[Exercise] Return each line exactly as written. Begin with the first line of the entries and end with the line that has "(t : Terminal) : outcome (value".

[Stored data]
(** The process does nothing for [us] microseconds (time passes between
    two method calls of one run). *)
Definition idle (us : Z) : M unit :=
  fun st =>
    (Return tt,
     {| self := self st; cls := cls st;
        world := {| w_entities := w_entities (world st);
                    w_tables := w_tables (world st);
                    w_clock := w_clock (world st) + us |};
        schedule := schedule st; calls := calls st; stdout := stdout st |}).

(** *** Logging in

    [synapse_login] reads two environment variables, the two constructor
    arguments (which [main] fills from [-u] and [-p]) and, if need be, the
    terminal.  [input] echoes what is typed, [getpass.getpass] does not.
    The progress line it prints first is left out. *)

Record Environ : Type := mkEnviron {
  SYNAPSE_USER : option string;
  SYNAPSE_PASSWORD : option string
}.

Inductive Prompt : Type :=
| Input (prompt : string)
| GetPass (prompt : string).

(** The lines still to be typed at the terminal, and the prompts shown. *)
Record Terminal : Type := mkTerminal {
  typed : list string;
  prompts : list Prompt
}.

Definition read_line (p : Prompt) (t : Terminal) : outcome value * Terminal :=
  match typed t with
  | [] => (Raise EOFError, {| typed := []; prompts := prompts t ++ [p] |})
  | l :: rest => (Return (VStr l), {| typed := rest; prompts := prompts t ++ [p] |})
  end.

(** The credentials handed to [login(syn_user, syn_pass, silent=True)]. *)
Definition synapse_login (env : Environ) (_username _password : option string)
           (t : Terminal) : outcome (value * value) * Terminal :=
  let syn_user := or_ (of_option (SYNAPSE_USER env)) (of_option _username) in
  let syn_pass := or_ (of_option (SYNAPSE_PASSWORD env)) (of_option _password) in
  let '(u, t) := if eqb syn_user VNone
                 then read_line (Input "Synapse username: ") t
                 else (Return syn_user, t) in
  match u with
  | Raise e => (Raise e, t)
  | Return syn_user =>
      let '(p, t) := if eqb syn_pass VNone
                     then read_line (GetPass "Synapse password: ") t
                     else (Return syn_pass, t) in
      match p with
      | Raise e => (Raise e, t)
      | Return syn_pass => (Return (syn_user, syn_pass), t)
      end
  end.

End Syt.

Import Syt.
Local Open Scope syt_scope.

(** ** Vocabulary of the statements *)

(** The world a call made in state [st] is answered in. *)
Definition seen (st : State) : World :=
  match schedule st with
  | [] => world st
  | ev :: _ => happen ev (world st)
  end.

(** The ancestor walk of [_load_project_for], read off the service. *)
Fixpoint project_of (depth : nat) (w : World) (child : Entity) : outcome Entity :=
  match depth with
  | O => Raise RecursionError
  | S k =>
      match get w (e_parentId child) with
      | Return parent =>
          if negb (is_Project parent) then project_of k w parent else Return parent
      | Raise e => Raise e
      end
  end.

(** The table [_ensure_access_log] leaves in [self._table], and the
    service after it: the first table of the project with the reserved
    name, else the table the object already holds, else a new one. *)
Definition ensure_table (w : World) (p : Entity) (cur : option tid) : tid * World :=
  match find_named SYT_TABLE_NAME (getChildren w p) with
  | Some i => (i, w)
  | None =>
      match cur with
      | Some t => (t, w)
      | None => store_schema w SYT_TABLE_NAME SYT_COLUMNS p
      end
  end.

Definition is_row_write (c : Call) : bool :=
  match c with
  | CallStoreTable _ => true
  | _ => false
  end.

Definition is_query (c : Call) : bool :=
  match c with
  | CallTableQuery _ _ _ => true
  | _ => false
  end.

Definition is_provision (c : Call) : bool :=
  match c with
  | CallStoreSchema _ _ _ => true
  | _ => false
  end.

Definition count_calls (f : Call -> bool) (cs : list Call) : nat :=
  List.length (filter f cs).

(** A log table as [_ensure_access_log] creates it and the service keeps
    it: the five columns, one cell per column in every row. *)
Definition wf_log (tb : TableData) : Prop :=
  t_columns tb = SYT_COLUMNS /\
  Forall (fun r => List.length (snd r) = 5%nat) (t_rows tb).

(** The cells of a lock record: user, entity, checked_out, checked_in,
    message. *)
Definition rec_user (cells : list value) : value := nth 0 cells VNone.
Definition rec_entity (cells : list value) : value := nth 1 cells VNone.
Definition rec_checked_out (cells : list value) : value := nth 2 cells VNone.
Definition rec_checked_in (cells : list value) : value := nth 3 cells VNone.
Definition rec_message (cells : list value) : value := nth 4 cells VNone.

[Exercise solution]
(** The process does nothing for [us] microseconds (time passes between
    two method calls of one run). *)
Definition idle (us : Z) : M unit :=
  fun st =>
    (Return tt,
     {| self := self st; cls := cls st;
        world := {| w_entities := w_entities (world st);
                    w_tables := w_tables (world st);
                    w_clock := w_clock (world st) + us |};
        schedule := schedule st; calls := calls st; stdout := stdout st |}).

(** *** Logging in

    [synapse_login] reads two environment variables, the two constructor
    arguments (which [main] fills from [-u] and [-p]) and, if need be, the
    terminal.  [input] echoes what is typed, [getpass.getpass] does not.
    The progress line it prints first is left out. *)

Record Environ : Type := mkEnviron {
  SYNAPSE_USER : option string;
  SYNAPSE_PASSWORD : option string
}.

Inductive Prompt : Type :=
| Input (prompt : string)
| GetPass (prompt : string).

(** The lines still to be typed at the terminal, and the prompts shown. *)
Record Terminal : Type := mkTerminal {
  typed : list string;
  prompts : list Prompt
}.

Definition read_line (p : Prompt) (t : Terminal) : outcome value * Terminal :=
  match typed t with
  | [] => (Raise EOFError, {| typed := []; prompts := prompts t ++ [p] |})
  | l :: rest => (Return (VStr l), {| typed := rest; prompts := prompts t ++ [p] |})
  end.

(** The credentials handed to [login(syn_user, syn_pass, silent=True)]. *)
Definition synapse_login (env : Environ) (_username _password : option string)
           (t : Terminal) : outcome (value * value) * Terminal :=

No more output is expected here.